Nous vivons une époque trouble. Très trouble. Et ce trouble s’en va crescendo avec la multitude des habitudes d’autres lieux qui nous sont inculqués à travers la télévision et le cinéma. L’un des points d’orgue de cette période trouble est, selon le cinéma américain, les bals de promo ! Aaah ! Le bal des finissants. Nous en rêvions déjà dès la classe de troisième, de devoir s’acheter un costume tout neuf, d’entrer dans la voiture d’un ami ou dans celle de nos parents, d’aller chercher la petite boutonneuse qui aurait accepté d’être notre cavalière, d’affronter la joie démesurée de sa mère et le regard plein d’avertissements de son père, de la voir déboucher tous sourires du haut de l’escalier. De la prendre dans les bras et de sourire pour la photo, de remonter dans cette voiture, de se rendre au lieu de la soirée, de danser avec elle en la regardant dans les yeux, de voir un ami se faire jeter par celle qu’il croyait en béate admiration devant sa personne, de voir un autre vomir à en perdre les boyaux. Et puis, au bout de la nuit, on se retrouverait avec la belle dans une chambre, elle prête à offrir le cadeau qu’elle n’avait jamais offert – enfin, on l’espérait. Rien de plus terrible pour un bleu que de tomber sur une nana déjà rôdée – et nous tout autant anxieux qu’excités à l’idée de le recevoir.
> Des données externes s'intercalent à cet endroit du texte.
(* ===== verification/EngineExamples.v ===== *)
(** * The engine on example archives

    Two archives of three rows, one of them with an unknown sample, and
    statistics that take the first or the last value of a series: a
    concrete engine on which whole calls of [rrdGetData] evaluate, and on
    which the theorems about the engine and the compiled programs are
    instantiated. *)

From Stdlib Require Import ZArith String Ascii List Lia.
From stdpp Require Import base tactics option list gmap strings.
From S2P Require Import Prelude GoStrings Float64 Rpn Rrd SetGraph Connector.
From S2P Require Import Examples ParseInfo StatRoundTrip EngineSem ProgramWf.
From S2P Require Import GetData CompileSpec Names Expressions CompileWf.
From S2P Require Import GetDataSpec Merge ProgramSem StatSem EndToEnd Safety.

(** ** The archives and the statistics *)

(** The samples of the two archives of the example catalog. *)
Definition ex_samples (file : string) : option (list float64) :=
  if decide (file = "/var/lib/rrd/host1/cpu.rrd") then Some [f64_1; NaN; f64_3]
  else if decide (file = "/var/lib/rrd/host1/mem.rrd") then Some [f64_2; f64_2; f64_50]
  else None.

Definition ex_Samples : Samples :=
  {| rows := λ _, 3;
     fetch := λ file ds cf _,
       if decide (ds = "value" ∧ cf = "AVERAGE")
       then (λ col r, default NaN (col !! r)) <$> ex_samples file
       else None |}.

(** The last value of a series for [LAST], the first for the others. *)
Definition ex_statistic (fn : string) (params : list string) (col : list float64)
  : option float64 :=
  Some (default NaN (if decide (fn = "LAST") then last col else head col)).

(** It has a value on every series. *)
Definition ex_statistic_total (fn : string) (params : list string)
    (col : list float64) : is_Some (ex_statistic fn params col) :=
  ex_intro _ _ eq_refl.

Definition ex_Statistics : Statistics :=
  {| statistic := ex_statistic; print_lf := format_f 6;
     statistic_summary := λ fn col _, ex_statistic_total fn [] col;
     statistic_percent := λ p col, ex_statistic_total "PERCENT" [p] col |}.

Definition ex_Engine : Engine := @rpn_Engine ex_Samples ex_Statistics.

(** A call for the samples and the statistics of a group of the example
    catalog, over a window of three rows. *)
Definition ex_call (ty : OperGroupType) (series : list SerieQuery) : call_result :=
  @GetPlots ex_Engine decimal_Strconv ex_connector (ex_query ty series)
    0 3 1 [] 0.

(** The same call with the percentiles 50 and 99.9. *)
Definition ex_call_percentiles (ty : OperGroupType) (series : list SerieQuery)
  : call_result :=
  @GetPlots ex_Engine decimal_Strconv ex_connector (ex_query ty series)
    0 3 1 [f64_50; f64_99_9] 0.

(** The same call for the statistics only. *)
Definition ex_info (ty : OperGroupType) (series : list SerieQuery) : call_result :=
  @rrdGetData ex_Engine decimal_Strconv ex_connector (ex_query ty series)
    0 3 1 [] true 0.

(** The contributing series of the two archives, at the positions 0 and
    [i]. *)
Definition ex_contrib_cpu : contrib :=
  {| c_index := 0; c_serie := ex_cpu; c_metric := ex_metric "host1/cpu.rrd" |}.

Definition ex_contrib_mem (i : nat) : contrib :=
  {| c_index := i; c_serie := ex_mem; c_metric := ex_metric "host1/mem.rrd" |}.

(** ** Witnesses *)

Lemma ex_readable w i :
  Forall (@readable ex_Samples w) [ex_contrib_cpu; ex_contrib_mem i].
Proof. repeat constructor; by eexists. Qed.

Lemma ex_finite_scales ty series i :
  finite_scales (ex_query ty series) [ex_contrib_cpu; ex_contrib_mem i].
Proof. split; [done|by repeat constructor]. Qed.

Lemma wf_program_runs_witness :
  ∃ data,
    @rpn_Xport ex_Samples ex_Statistics
      {| Exporter.daemon := "";
         Exporter.args := agg_xport_program (ex_query OperGroupTypeSum [ex_cpu; ex_mem])
                            [ex_contrib_cpu; ex_contrib_mem 1] |}
      0 3 1
    = Ok data ∧ XportResult_wf data.
Proof.
  by apply (@wf_program_runs ex_Samples ex_Statistics _ Grapher.NewGrapher 0 3 1).
Defined.

Lemma compile_wf_witness :
  ∃ st,
    compile ex_connector (ex_query OperGroupTypeAvg [ex_cpu; ex_unset; ex_mem]) [f64_95]
      false = Ok st
    ∧ @wf_program ex_Samples (graph_window 0 3) scope_empty
        (Grapher.args (cs_graph st)) = true
    ∧ ∀ xport, cs_xport st = Some xport →
        @wf_program ex_Samples (graph_window 0 3) scope_empty
          (Exporter.args xport) = true.
Proof.
  apply (@compile_wf ex_Samples (graph_window 0 3) ex_connector
           (ex_query OperGroupTypeAvg [ex_cpu; ex_unset; ex_mem]) [f64_95] false
           [ex_contrib_cpu; ex_contrib_mem 2]);
    [done|done|apply ex_readable|apply ex_finite_scales].
Defined.

Lemma GetPlots_aggregate_witness :
  let query := ex_query OperGroupTypeAvg [ex_cpu; ex_unset; ex_mem] in
  let wx := xport_window 0 3 1 in
  let wg := graph_window 0 3 in
  ∃ data,
    ex_call_percentiles OperGroupTypeAvg [ex_cpu; ex_unset; ex_mem]
    = {| cr_query := query; cr_live := 1; cr_ret := Ok data |}
    ∧ plots_of data "grp"
      = @column ex_Samples wx
          (@agg_value ex_Samples wx query ex_contrib_cpu [ex_contrib_mem 2])
    ∧ (plain_label (gq_Name query) →
       ∀ label, is_Some (data !! label) ↔ label = gq_Name query)
    ∧ (plain_label (gq_Name query) → NoDup (stat_keys [f64_50; f64_99_9]) →
       ∀ i key v,
         stat_keys [f64_50; f64_99_9] !! i = Some key →
         @stat_values ex_Samples ex_Statistics wg
           (@agg_value ex_Samples wg query ex_contrib_cpu [ex_contrib_mem 2])
           [f64_50; f64_99_9]
           !! i = Some v →
         info_of data (gq_Name query, key)
         = Some (default NaN (ParseFloat_decimal (format_f 6 v)))).
Proof.
  apply (@GetPlots_aggregate ex_Samples ex_Statistics decimal_Strconv ex_connector
           (ex_query OperGroupTypeAvg [ex_cpu; ex_unset; ex_mem])
           ex_contrib_cpu [ex_contrib_mem 2] 0 3 1 [f64_50; f64_99_9] 0);
    [by right|simpl; lia|done|apply ex_readable..|apply ex_finite_scales].
Defined.

Lemma GetPlots_series_witness :
  let query := ex_query OperGroupTypeNone [ex_cpu; ex_unset; ex_mem] in
  let cs := [ex_contrib_cpu; ex_contrib_mem 2] in
  ∃ data,
    ex_call_percentiles OperGroupTypeNone [ex_cpu; ex_unset; ex_mem]
    = {| cr_query := collapse query; cr_live := 1; cr_ret := Ok data |}
    ∧ (Forall (λ c, plain_label (sq_Name (c_serie c))) cs →
       ∀ label, is_Some (data !! label) ↔ label ∈ (λ c, sq_Name (c_serie c)) <$> cs)
    ∧ ∀ before c after,
        cs = before ++ c :: after →
        sq_Name (c_serie c) ∉ (λ c, sq_Name (c_serie c)) <$> after →
        plots_of data (sq_Name (c_serie c))
        = @none_column ex_Samples (xport_window 0 3 1) query c
        ∧ (Forall (λ c, plain_label (sq_Name (c_serie c))) cs →
           NoDup (stat_keys [f64_50; f64_99_9]) →
           ∀ i key v,
             stat_keys [f64_50; f64_99_9] !! i = Some key →
             @stat_values ex_Samples ex_Statistics (graph_window 0 3)
               (@none_value ex_Samples (graph_window 0 3) query c) [f64_50; f64_99_9]
               !! i = Some v →
             info_of data (sq_Name (c_serie c), key)
             = Some (default NaN (ParseFloat_decimal (format_f 6 v)))).
Proof.
  apply (@GetPlots_series ex_Samples ex_Statistics decimal_Strconv ex_connector
           (ex_query OperGroupTypeNone [ex_cpu; ex_unset; ex_mem])
           [ex_contrib_cpu; ex_contrib_mem 2] 0 3 1 [f64_50; f64_99_9] 0);
    [by left|done|done|apply ex_readable..|apply ex_finite_scales].
Defined.

Lemma rrdGetData_panics_iff_witness :
  cr_ret (ex_call OperGroupTypeSum [ex_cpu; ex_lost]) = Panic NilDereference
  ↔ NilDereference = NilDereference
    ∧ (∀ n, gq_Type (collapse (ex_query OperGroupTypeSum [ex_cpu; ex_lost]))
            ≠ OperGroupTypeOther n)
    ∧ ∃ serie m,
        serie ∈ [ex_cpu; ex_lost] ∧ sq_Metric serie = Some m
        ∧ metrics_lookup ex_connector (mq_SourceName m) (mq_Name m) = None.
Proof.
  apply (@rrdGetData_panics_iff ex_Engine
           (@rpn_EngineContract ex_Samples ex_Statistics) decimal_Strconv).
Defined.

Lemma rrdGetData_errors_witness :
  let query := ex_query OperGroupTypeSum [ex_unset; ex_unset] in
  let e := "unknown variable `'" in
  cr_ret (ex_call OperGroupTypeSum [ex_unset; ex_unset]) = Err e
  ↔ (gq_Series query = [] ∧ e = "group has no series")
    ∨ (gq_Series query ≠ []
       ∧ ∃ n, gq_Type (collapse query) = OperGroupTypeOther n
              ∧ e = "unknown `" +:+ Itoa n +:+ "' operator type")
    ∨ (gq_Series query ≠ []
       ∧ ∃ st, compile ex_connector (collapse query) [] false = Ok st
         ∧ ((false = false
             ∧ ∃ xport, cs_xport st = Some xport
                        ∧ @Xport ex_Engine xport 0 3 1 = Err e)
            ∨ ((false = true
                ∨ ∃ xport data, cs_xport st = Some xport
                                ∧ @Xport ex_Engine xport 0 3 1 = Ok data)
               ∧ @Graph ex_Engine (cs_graph st) 0 3 = Err e))).
Proof.
  apply (@rrdGetData_errors ex_Engine
           (@rpn_EngineContract ex_Samples ex_Statistics) decimal_Strconv).
Defined.

(** ** Whole calls *)

(** The labels and the keys of a call with percentiles: a series
    without metric has no entry, and each percentile has its key. *)
Example series_labels_and_keys :
  (let! data := cr_ret (ex_call_percentiles OperGroupTypeNone
                          [ex_cpu; ex_unset; ex_mem]) in
   Ok (size data, bool_decide (is_Some (data !! sq_Name ex_unset)),
       (λ r, size (Info r)) <$> data !! "cpu",
       info_of data ("cpu", "99.90th"), info_of data ("mem", "50th")))
  = Ok (2, false, Some 6, Some f64_1, Some (f64_mul f64_2 f64_2_5)).
Proof. by vm_compute. Qed.

(** A sum over an archive with an unknown sample: the unknown sample
    counts as zero. *)
Example sum_with_unknown_sample :
  (let! data := cr_ret (ex_call OperGroupTypeSum [ex_cpu; ex_mem]) in
   Ok (plots_of data "grp"))
  = Ok [f64_3; f64_2; f64_add f64_3 f64_50].
Proof. by vm_compute. Qed.

(** An average over three series of which one has no metric: the sum of
    the two others, divided by three. *)
Example avg_divides_by_three :
  (let! data := cr_ret (ex_call OperGroupTypeAvg [ex_cpu; ex_unset; ex_mem]) in
   Ok (plots_of data "grp"))
  = Ok [f64_1; f64_div f64_2 f64_3; f64_div (f64_add f64_3 f64_50) f64_3].
Proof. by vm_compute. Qed.

(** A group without operator keeps the unknown sample, and applies the
    scale of each series. *)
Example series_keep_unknown_sample :
  (let! data := cr_ret (ex_call OperGroupTypeNone [ex_cpu; ex_unset; ex_mem]) in
   Ok (plots_of data "cpu", plots_of data "mem"))
  = Ok ([f64_1; NaN; f64_3],
        [f64_mul f64_2 f64_2_5; f64_mul f64_2 f64_2_5; f64_mul f64_50 f64_2_5]).
Proof. by vm_compute. Qed.

(** The scale of a series has no effect under a sum: the samples of
    [mem] enter the sum as they are. *)
Example sum_ignores_series_scale :
  cr_ret (ex_call OperGroupTypeSum [ex_cpu; ex_mem])
  = cr_ret (ex_call OperGroupTypeSum [ex_cpu; ex_serie "mem" "mem/value" f64_zero]).
Proof. by vm_compute. Qed.

(** A sum of series none of which has a metric reaches the engine with
    an empty expression, and the call returns the engine's error. *)
Example sum_of_nothing_fails :
  cr_ret (ex_call OperGroupTypeSum [ex_unset; ex_unset])
  = Err "unknown variable `'".
Proof. by vm_compute. Qed.

(** A scale that is not a number is written into the expression as a
    word the engine does not know. *)
Example nan_scale_fails :
  cr_ret (ex_call OperGroupTypeNone [ex_serie "a" "cpu/value" NaN; ex_mem])
  = Err "unknown variable `NaN'".
Proof. by vm_compute. Qed.

(** The statistics of a sum come back under the name of the group. *)
Example sum_statistics :
  (let! data := cr_ret (ex_call OperGroupTypeSum [ex_cpu; ex_mem]) in
   Ok (info_of data ("grp", "min"), info_of data ("grp", "last")))
  = Ok (Some f64_3, Some (f64_add f64_3 f64_50)).
Proof. by vm_compute. Qed.

(** A call for the statistics only returns them under a label without
    samples, and the engine holds no buffer more. *)
Example statistics_only :
  (cr_live (ex_info OperGroupTypeSum [ex_cpu; ex_mem]),
   let! data := cr_ret (ex_info OperGroupTypeSum [ex_cpu; ex_mem]) in
   Ok (plots_of data "grp", info_of data ("grp", "min")))
  = (0, Ok ([], Some f64_3)).
Proof. by vm_compute. Qed.

(** The query of a metric the catalog lacks panics, with or without
    operator, and the condition of the panic evaluates. *)
Example lost_metric_panics :
  (cr_ret (ex_call OperGroupTypeNone [ex_cpu; ex_lost]),
   panics ex_connector (ex_query OperGroupTypeNone [ex_cpu; ex_lost]),
   panics ex_connector (ex_query OperGroupTypeNone [ex_cpu; ex_mem]),
   panics ex_connector (ex_query (OperGroupTypeOther 7) [ex_cpu; ex_lost]))
  = (Panic NilDereference, true, false, false).
Proof. by vm_compute. Qed.

(** The contract of the engine is needed: an engine that prints a line
    without its fields makes a call panic whose metrics are all there. *)
Example short_line_engine_panics :
  (cr_ret (@rrdGetData (fixed_Engine ex_table ["cpu"]) decimal_Strconv ex_connector
             (ex_query OperGroupTypeNone [ex_cpu; ex_mem]) 0 3 1 [] false 0),
   panics ex_connector (ex_query OperGroupTypeNone [ex_cpu; ex_mem]))
  = (Panic IndexOutOfRange, false).
Proof. by vm_compute. Qed.

(** Two series of the same name: the name has the samples and the
    statistics of the second, and nothing of the first is returned. *)
Example same_name_last_wins :
  (let! data := cr_ret (ex_call OperGroupTypeNone
                          [ex_serie "x" "cpu/value" f64_zero;
                           ex_serie "x" "mem/value" f64_zero]) in
   Ok (plots_of data "x", info_of data ("x", "min"), size data))
  = Ok ([f64_2; f64_2; f64_50], Some f64_2, 1).
Proof. by vm_compute. Qed.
Autant mettre rapidement les choses au clair, ça ne s’est pas passé du tout comme ça. Alors pas du tout. On a eu entre-temps la lucidité de se rendre compte que le costume, en de pareilles circonstances, était réservé aux clowns. Et les cavalières, on n’en avait pas. Malheureusement, je faisais partie de la classe des nabots. Mon sex-appeal ne se révéla et ne fit énormément de dégâts que bien plus tard, mais ça c’est une autre histoire. Pour la voiture, nul besoin de rappeler que c’est une denrée inexistante chez le collégien ou lycéen camerounais. Mon père en possédait une, mais c’aurait été bien plus judicieux de se tirer soi-même une balle dans la tête que de lui poser la fatale question : « papa, est-ce que tu peux me prêter ta voiture pour le bal ? » Primo, aucun de mes coreligionnaires n’avait déjà son permis de conduire. Moi-même je ne l’ai obtenu cette année, vous vous en rappelez… Secundo : au niveau des notes, ça avait été loin, très loin d’être brillant. Du coup, on a évité le regard courroucé du père de la belle, la joie et les photos de sa mère après la scène de l’escalier. Mais pour le reste…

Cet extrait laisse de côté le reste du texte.